### TASK DIRECTIONS
Below are records; reproduce exactly the lines from the one that has "Ok (mk_load_request dataset" through the one that has "format_d (shard /", ends included, and nothing more.
Start of RECORDS
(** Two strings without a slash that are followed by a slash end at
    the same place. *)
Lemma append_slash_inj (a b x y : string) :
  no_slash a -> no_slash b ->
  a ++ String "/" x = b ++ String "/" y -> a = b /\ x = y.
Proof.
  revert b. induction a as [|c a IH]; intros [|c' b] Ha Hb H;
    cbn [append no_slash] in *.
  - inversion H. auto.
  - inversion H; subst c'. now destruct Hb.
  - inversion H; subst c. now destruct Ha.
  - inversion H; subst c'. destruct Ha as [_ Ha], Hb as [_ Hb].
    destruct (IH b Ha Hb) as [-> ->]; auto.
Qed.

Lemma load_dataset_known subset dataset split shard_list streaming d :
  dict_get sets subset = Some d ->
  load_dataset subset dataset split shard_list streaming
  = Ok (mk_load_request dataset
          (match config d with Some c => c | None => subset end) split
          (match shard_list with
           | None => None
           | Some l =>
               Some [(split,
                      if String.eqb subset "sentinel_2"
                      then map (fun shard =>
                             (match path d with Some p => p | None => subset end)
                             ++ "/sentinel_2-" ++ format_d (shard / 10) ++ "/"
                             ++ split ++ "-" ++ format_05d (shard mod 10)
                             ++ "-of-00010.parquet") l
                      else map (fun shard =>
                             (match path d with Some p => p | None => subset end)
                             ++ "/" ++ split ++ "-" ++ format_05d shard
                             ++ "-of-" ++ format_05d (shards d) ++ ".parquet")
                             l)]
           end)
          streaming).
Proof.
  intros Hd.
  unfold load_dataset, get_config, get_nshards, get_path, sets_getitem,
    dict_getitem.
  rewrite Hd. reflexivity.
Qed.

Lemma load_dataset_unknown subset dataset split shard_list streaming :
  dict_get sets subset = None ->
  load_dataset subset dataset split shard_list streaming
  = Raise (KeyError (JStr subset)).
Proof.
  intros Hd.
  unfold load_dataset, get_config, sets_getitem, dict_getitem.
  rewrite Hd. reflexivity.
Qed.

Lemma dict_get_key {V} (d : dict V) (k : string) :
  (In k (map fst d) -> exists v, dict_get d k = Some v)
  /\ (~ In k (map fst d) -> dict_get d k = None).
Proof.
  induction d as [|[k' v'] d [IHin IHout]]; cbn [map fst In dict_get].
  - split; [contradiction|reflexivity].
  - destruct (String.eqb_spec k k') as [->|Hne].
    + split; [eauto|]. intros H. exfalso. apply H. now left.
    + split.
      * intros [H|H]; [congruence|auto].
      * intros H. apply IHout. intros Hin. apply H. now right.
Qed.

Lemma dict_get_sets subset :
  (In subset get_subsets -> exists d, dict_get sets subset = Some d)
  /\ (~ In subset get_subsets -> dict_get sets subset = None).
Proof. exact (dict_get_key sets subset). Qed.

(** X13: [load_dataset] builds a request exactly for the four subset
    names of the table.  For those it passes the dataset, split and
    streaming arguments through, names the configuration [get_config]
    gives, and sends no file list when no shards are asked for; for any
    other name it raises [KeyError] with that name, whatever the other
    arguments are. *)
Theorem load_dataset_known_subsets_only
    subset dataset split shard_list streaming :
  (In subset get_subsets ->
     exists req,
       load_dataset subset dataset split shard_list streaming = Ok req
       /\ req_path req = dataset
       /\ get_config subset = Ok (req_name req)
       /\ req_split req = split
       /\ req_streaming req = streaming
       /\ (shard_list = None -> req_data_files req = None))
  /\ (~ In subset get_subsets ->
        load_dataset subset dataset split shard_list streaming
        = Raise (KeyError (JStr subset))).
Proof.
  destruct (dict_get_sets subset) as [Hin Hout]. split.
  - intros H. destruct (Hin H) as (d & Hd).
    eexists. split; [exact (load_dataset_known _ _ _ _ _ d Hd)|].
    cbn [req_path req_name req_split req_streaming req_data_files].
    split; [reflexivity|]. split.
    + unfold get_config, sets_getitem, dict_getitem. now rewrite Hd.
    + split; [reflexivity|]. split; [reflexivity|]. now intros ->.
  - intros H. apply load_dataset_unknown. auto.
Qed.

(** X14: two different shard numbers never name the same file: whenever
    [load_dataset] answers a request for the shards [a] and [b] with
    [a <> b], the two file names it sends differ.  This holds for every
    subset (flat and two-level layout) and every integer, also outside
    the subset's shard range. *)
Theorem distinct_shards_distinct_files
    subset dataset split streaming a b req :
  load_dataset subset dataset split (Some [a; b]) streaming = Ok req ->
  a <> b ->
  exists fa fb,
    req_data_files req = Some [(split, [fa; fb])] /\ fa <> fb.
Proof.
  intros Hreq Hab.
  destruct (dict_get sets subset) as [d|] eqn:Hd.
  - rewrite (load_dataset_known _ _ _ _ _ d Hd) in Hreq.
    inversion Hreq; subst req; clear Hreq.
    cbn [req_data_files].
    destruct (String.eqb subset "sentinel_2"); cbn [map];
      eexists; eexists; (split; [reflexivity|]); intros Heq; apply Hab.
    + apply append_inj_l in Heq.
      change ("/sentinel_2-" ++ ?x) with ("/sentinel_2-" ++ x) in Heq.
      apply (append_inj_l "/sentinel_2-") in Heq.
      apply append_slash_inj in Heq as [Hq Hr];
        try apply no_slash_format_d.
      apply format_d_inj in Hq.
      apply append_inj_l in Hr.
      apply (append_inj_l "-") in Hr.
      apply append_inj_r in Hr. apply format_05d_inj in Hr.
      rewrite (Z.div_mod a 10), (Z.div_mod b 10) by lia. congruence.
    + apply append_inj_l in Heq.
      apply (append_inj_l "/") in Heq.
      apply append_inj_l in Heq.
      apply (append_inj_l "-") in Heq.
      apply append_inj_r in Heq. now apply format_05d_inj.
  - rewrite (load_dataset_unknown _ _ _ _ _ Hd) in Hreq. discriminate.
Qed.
End of RECORDS
Start of RECORDS
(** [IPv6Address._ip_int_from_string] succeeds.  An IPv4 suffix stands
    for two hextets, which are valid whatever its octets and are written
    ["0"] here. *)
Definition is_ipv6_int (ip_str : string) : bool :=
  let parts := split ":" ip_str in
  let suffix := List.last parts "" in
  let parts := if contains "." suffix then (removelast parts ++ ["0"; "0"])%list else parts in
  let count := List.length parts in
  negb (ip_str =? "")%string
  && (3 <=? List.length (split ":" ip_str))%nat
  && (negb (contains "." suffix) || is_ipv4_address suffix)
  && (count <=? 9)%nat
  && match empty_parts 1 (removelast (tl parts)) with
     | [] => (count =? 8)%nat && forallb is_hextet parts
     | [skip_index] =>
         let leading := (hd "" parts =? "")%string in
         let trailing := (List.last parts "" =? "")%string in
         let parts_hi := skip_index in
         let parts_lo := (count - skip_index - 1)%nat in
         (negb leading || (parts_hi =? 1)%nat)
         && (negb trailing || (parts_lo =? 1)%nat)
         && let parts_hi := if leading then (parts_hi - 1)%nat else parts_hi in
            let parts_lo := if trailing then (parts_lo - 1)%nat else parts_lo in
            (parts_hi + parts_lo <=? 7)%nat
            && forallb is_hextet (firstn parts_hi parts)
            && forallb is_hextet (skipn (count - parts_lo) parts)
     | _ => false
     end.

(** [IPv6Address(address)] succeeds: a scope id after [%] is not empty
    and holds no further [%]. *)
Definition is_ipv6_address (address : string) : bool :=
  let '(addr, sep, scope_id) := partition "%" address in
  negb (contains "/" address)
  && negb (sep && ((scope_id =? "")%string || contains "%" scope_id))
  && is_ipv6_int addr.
End of RECORDS
### ANSWER TO THIS TASK
  = Ok (mk_load_request dataset
          (match config d with Some c => c | None => subset end) split
          (match shard_list with
           | None => None
           | Some l =>
               Some [(split,
                      if String.eqb subset "sentinel_2"
                      then map (fun shard =>
                             (match path d with Some p => p | None => subset end)
                             ++ "/sentinel_2-" ++ format_d (shard / 10) ++ "/"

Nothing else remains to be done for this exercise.